Page last updated at 11:43 GMT, Friday, 9 October 2009 12:43 UK

Days numbered for card counters

gambling
Card counters try an anticipate what card will come next in a pack

A final year university student has developed a new computer system that could signal an end to card counting at casino blackjack tables.

Dundee student Kris Zutis, 22, has devised a program that not only detects card counters but also dealer errors.

The system works by using complex algorithms to analyse information captured by cameras set up in casinos.

Card counting is when gamblers try to anticipate a card by remembering which have already been played.

Although not illegal, casinos will move suspected card counters to other tables where they are forced to start afresh, or eject them from the premises completely.

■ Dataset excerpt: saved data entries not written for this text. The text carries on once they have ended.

(** A host callback changes the file cache and the version table only. *)
Lemma getScriptSnapshot_fields fs g st :
  exists c v, snd (getScriptSnapshot fs g st) = setFiles c v st.
Proof.
  unfold getScriptSnapshot.
  destruct (negb (existsSync fs g));
    [exists (fileCache st), (fileVersions st); symmetry; apply setFiles_same |].
  destruct (fileCache st !! g) as [c |]; [destruct (truthy c) |];
    try (exists (fileCache st), (fileVersions st); symmetry; apply setFiles_same);
    (destruct (readFileSync fs g);
     [eauto | exists (fileCache st), (fileVersions st); symmetry; apply setFiles_same]).
Qed.

Lemma engineReads_fields fs names :
  forall st, exists c v, engineReads fs names st = setFiles c v st.
Proof.
  unfold engineReads. induction names as [| g names IH]; intros st.
  - exists (fileCache st), (fileVersions st). symmetry. apply setFiles_same.
  - cbn [fold_left]. destruct (getScriptSnapshot_fields fs g st) as (c & v & ->).
    destruct (IH (setFiles c v st)) as (c' & v' & ->). eauto.
Qed.

(** An empty cached text counts as missing: the file is read again and its
    version is set back to 1. *)
Lemma getScriptSnapshot_rereads_empty fs f st content :
  fileCache st !! f = Some "" -> existsSync fs f = true ->
  readFileSync fs f = Some content ->
  getScriptSnapshot fs f st
  = (Some content,
     setFiles (<[f := content]> (fileCache st)) (<[f := 1%N]> (fileVersions st)) st).
Proof.
  intros Hc He Hr. unfold getScriptSnapshot. now rewrite He, Hc, Hr.
Qed.

Section Query.

Context {TypeObj : Type} `{EqDecision TypeObj}.
Variable parent : Resolve.Node -> option Resolve.Node.
Variable getTypeAtLocation : Resolve.Node -> option TypeObj.
Variable typeToString :
  TypeObj -> Resolve.Node -> list TypeFormatFlag -> string.
Variable join : string -> string -> string.
Variable extname : string -> string.
Variable resolveOptions : FS -> string -> CompilerOptions.
Variable getSourceFile : string -> option Resolve.Node.

Abbreviation getVariableType :=
  (getVariableType parent getTypeAtLocation typeToString join extname
     resolveOptions getSourceFile).
Abbreviation ensureService := (ensureService join extname resolveOptions).
Lemma eqs_true (a b : list ascii) : eqs a b = true <-> a = b.
Proof. unfold eqs. apply bool_decide_eq_true. Qed.

Lemma eqs_false (a b : list ascii) : eqs a b = false <-> a <> b.
Proof. unfold eqs. apply bool_decide_eq_false. Qed.

Lemma contains_cons (p : list ascii) (c : ascii) (s : list ascii) :
contains p (c :: s) = is_prefix p (c :: s) || contains p s.
Proof. reflexivity. Qed.

Lemma no_root_name R (p : list ascii) :
has_root_name R p = false -> root_name R p = [] /\ after_root_name R p = p.
Proof.
unfold has_root_name, root_name, after_root_name. intros H.
apply negb_false_iff, eqs_true in H. split; [exact H|].
pose proof (take_drop (root_name_length R p) p) as E. rewrite H in E. exact E.
Qed.

Lemma request_path_cons (c : ascii) (rel : list ascii) :
rel <> [] -> request_path (c :: rel) = c :: rel.
Proof.
intros Hne. unfold request_path.
assert (E1 : eqs (c :: rel) [] = false) by (apply eqs_false; discriminate).
assert (E2 : eqs (c :: rel) (str "/") = false).
{ apply eqs_false. intros H. inversion H. contradiction. }
rewrite E1, E2. reflexivity.
Qed.
(** * Adaptive Kalman filter of StrongSORT: a shallow embedding

    The development follows
    [trackers/strong_sort/sort/adaptive_kalman_filter.py].  The arrays of
    the program hold floating-point numbers; here they hold real numbers,
    so every statement below is a statement of exact arithmetic.  Rounding,
    overflow and underflow of binary64 are outside the model: a formula
    holds of the program up to rounding, and on an ill-conditioned or
    extreme input the program can reject a positive definite matrix or
    return zero for a tiny square.

    An [ndarray] is a function from indices to reals; the shape of an array
    is not stored in it, it is the bound of the sums that read it and of
    the index ranges of the statements about it.  A slice such as
    [projected_cov[:2, :2]] is therefore the same function read with a
    smaller bound. *)

From Stdlib Require Import Reals Lra Lia Arith List Bool.
From Stdlib Require String.
Import ListNotations.
Local Open Scope R_scope.

(** ** Finite sums *)

Fixpoint sum_n (n : nat) (f : nat -> R) : R :=
  match n with
  | O => 0
  | S k => f O + sum_n k (fun i => f (S i))
  end.

(** ** The part of numpy the filter uses *)

Module np.

Definition array1 := nat -> R.
Definition array2 := nat -> nat -> R.

Definition zeros1 : array1 := fun _ => 0.
Definition zeros2 : array2 := fun _ _ => 0.
Definition eye : array2 := fun i j => if Nat.eqb i j then 1 else 0.

(** [np.array] of a Python list, [np.r_[a, b]] for [a] of length [n]. *)
Definition array (l : list R) : array1 := fun i => nth i l 0.
Definition r_ (n : nat) (a b : array1) : array1 :=
  fun i => if Nat.ltb i n then a i else b (i - n)%nat.

(** [A[i, j] = v]. *)
Definition setitem (A : array2) (i j : nat) (v : R) : array2 :=
  fun i' j' => if Nat.eqb i' i && Nat.eqb j' j then v else A i' j'.

Definition T (A : array2) : array2 := fun i j => A j i.

(** [np.dot] at its three uses; [k] is the length of the contracted axis. *)
Definition dot (k : nat) (A B : array2) : array2 :=
  fun i j => sum_n k (fun l => A i l * B l j).
Definition dot_mv (k : nat) (A : array2) (x : array1) : array1 :=
  fun i => sum_n k (fun l => A i l * x l).
Definition dot_vm (k : nat) (x : array1) (A : array2) : array1 :=
  fun j => sum_n k (fun l => x l * A l j).

Definition outer (x y : array1) : array2 := fun i j => x i * y j.
Definition square (v : array1) : array1 := fun i => v i ^ 2.
Definition diag (v : array1) : array2 :=
  fun i j => if Nat.eqb i j then v i else 0.

Definition add1 (x y : array1) : array1 := fun i => x i + y i.
Definition sub1 (x y : array1) : array1 := fun i => x i - y i.
Definition scale1 (c : R) (x : array1) : array1 := fun i => c * x i.
Definition add2 (A B : array2) : array2 := fun i j => A i j + B i j.
Definition sub2 (A B : array2) : array2 := fun i j => A i j - B i j.
Definition scale2 (c : R) (A : array2) : array2 := fun i j => c * A i j.

End np.

(** ** The part of numpy.linalg and scipy.linalg the filter uses

    These are library routines, not code of the repository.  They are
    modelled by the algorithm their documentation describes: the Cholesky
    factor is the lower-triangular [L] with positive diagonal built column
    by column from the lower triangle of the argument, the routine raising
    [LinAlgError] at the first pivot that is not positive; the triangular
    solves are forward and backward substitution. *)

Inductive result (A : Type) : Type :=
| Ok : A -> result A
| LinAlgError : result A.
Arguments Ok {A} _.
Arguments LinAlgError {A}.

Module linalg.

Import np.

(** The factor of the leading [n] by [n] block of [a]: the first column is
    the first column of [a] over the root of the pivot, the rest is the
    factor of the Schur complement. *)
Fixpoint cholesky (n : nat) (a : array2) : result array2 :=
  match n with
  | O => Ok zeros2
  | S k =>
      if Rlt_dec 0 (a O O) then
        match cholesky k (fun i j => a (S i) (S j) - a (S i) O * a (S j) O / a O O) with
        | Ok L' =>
            Ok (fun i j =>
                  match i, j with
                  | O, O => sqrt (a O O)
                  | O, S _ => 0
                  | S i', O => a (S i') O / sqrt (a O O)
                  | S i', S j' => L' i' j'
                  end)
        | LinAlgError => LinAlgError
        end
      else LinAlgError
  end.

(** Forward substitution: the [y] with [L y = b] for lower-triangular [L]. *)
Fixpoint solve_lower (n : nat) (L : array2) (b : array1) : array1 :=
  match n with
  | O => zeros1
  | S k =>
      let y0 := b O / L O O in
      let y' := solve_lower k (fun i j => L (S i) (S j))
                               (fun i => b (S i) - L (S i) O * y0) in
      fun i => match i with O => y0 | S i' => y' i' end
  end.

(** Backward substitution: the [x] with [U x = b] for upper-triangular [U]. *)
Fixpoint solve_upper (n : nat) (U : array2) (b : array1) : array1 :=
  match n with
  | O => zeros1
  | S k =>
      let x' := solve_upper k (fun i j => U (S i) (S j)) (fun i => b (S i)) in
      let x0 := (b O - sum_n k (fun j => U O (S j) * x' j)) / U O O in
      fun i => match i with O => x0 | S i' => x' i' end
  end.

(** [scipy.linalg.cho_factor(a, lower=True)]: the factor and the flag. *)
Definition cho_factor (n : nat) (a : array2) : result (array2 * bool) :=
  match cholesky n a with
  | Ok c => Ok (c, true)
  | LinAlgError => LinAlgError
  end.

(** [scipy.linalg.cho_solve((c, lower), b)]: the solution [x] of [a x = b],
    column by column, where [a = c c^T] ([lower]) or [a = c^T c]. *)
Definition cho_solve (n : nat) (c_and_lower : array2 * bool) (b : array2) : array2 :=
  let c := fst c_and_lower in
  let lower := snd c_and_lower in
  fun i j =>
    let col := fun i' => b i' j in
    if lower then solve_upper n (T c) (solve_lower n c col) i
    else solve_upper n c (solve_lower n (T c) col) i.

(** [scipy.linalg.solve_triangular(a, b, lower=True)] on one column [b]. *)
Definition solve_triangular (n : nat) (a : array2) (b : array1) : array1 :=
  solve_lower n a b.

(** [np.linalg.multi_dot] of three arrays of shapes [a0 x a1b0],
    [a1b0 x b1c0] and [b1c0 x c1]: the cheaper of the two bracketings. *)
Definition multi_dot (a0 a1b0 b1c0 c1 : nat) (A B C : array2) : array2 :=
  let cost1 := (a0 * b1c0 * (a1b0 + c1))%nat in
  let cost2 := (a1b0 * c1 * (a0 + b1c0))%nat in
  if Nat.ltb cost1 cost2 then dot b1c0 (dot a1b0 A B) C
  else dot a1b0 A (dot b1c0 B C).

End linalg.

(** ** The filter *)

Import np.

(** The instance attributes that the methods assign: the two noise
    matrices, the residual of the last update, and the image size that the
    host sets. *)
Record AdaptiveKalmanFilter : Type := mkAdaptiveKalmanFilter {
  _process_noise : array2;
  _measurement_noise : array2;
  _residual : array1;
  image_width : R;
  image_height : R
}.

(** The attributes that [__init__] sets once and no method assigns. *)
Definition ndim : nat := 4.
Definition dt : R := 1.
Definition _I : array2 := eye.
Definition _motion_mat : array2 :=
  fold_left (fun M i => setitem M i (ndim + i) dt) (seq 0 ndim) eye.
Definition _update_mat : array2 := eye.
Definition _std_weight_position : R := 1 / 20.
Definition _std_weight_velocity : R := 1 / 160.
Definition _std_weight_accel : R := 1 / 160.
Definition _forgetting_factor : R := 9 / 10.

(** [__init__]. *)
Definition __init__ : AdaptiveKalmanFilter :=
  {| _process_noise := zeros2;
     _measurement_noise := zeros2;
     _residual := zeros1;
     image_width := 0;
     image_height := 0 |}.

(** The host's assignment of [image_width] and [image_height]. *)
Definition set_image_size (w h : R) (self : AdaptiveKalmanFilter) : AdaptiveKalmanFilter :=
  {| _process_noise := _process_noise self;
     _measurement_noise := _measurement_noise self;
     _residual := _residual self;
     image_width := w;
     image_height := h |}.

The new program is able to track a game as it progresses, monitor the cards played while also tracking a player's betting patterns.

Poker player

Devised with the help of his project supervisor, Dr Jesse Hoey, and staff at Dundee's Gala Casoni, the system also has the ability to monitor a dealer during a game and assess whether a correct action was taken.

Mr Zutis, who was born in Latvia and moved to Tayport, Fife, at the age of 10, said: "I'm not a big gambler myself, but I do enjoy playing poker and I had originally intended my project to be related to that.

"It turned out that blackjack was far more suited to a computer vision system, and so I developed the system from there."

The program is already attracting worldwide attention, with Kris invited to present his research at the International Conference on Computer Vision Systems (ICVS), in Liège, Belgium later this month.

Mr Zutis added: "My system needs work to be commercially viable, but the potential has been demonstrated, and hopefully appearing at the event will help generate some interest in helping me to develop it further."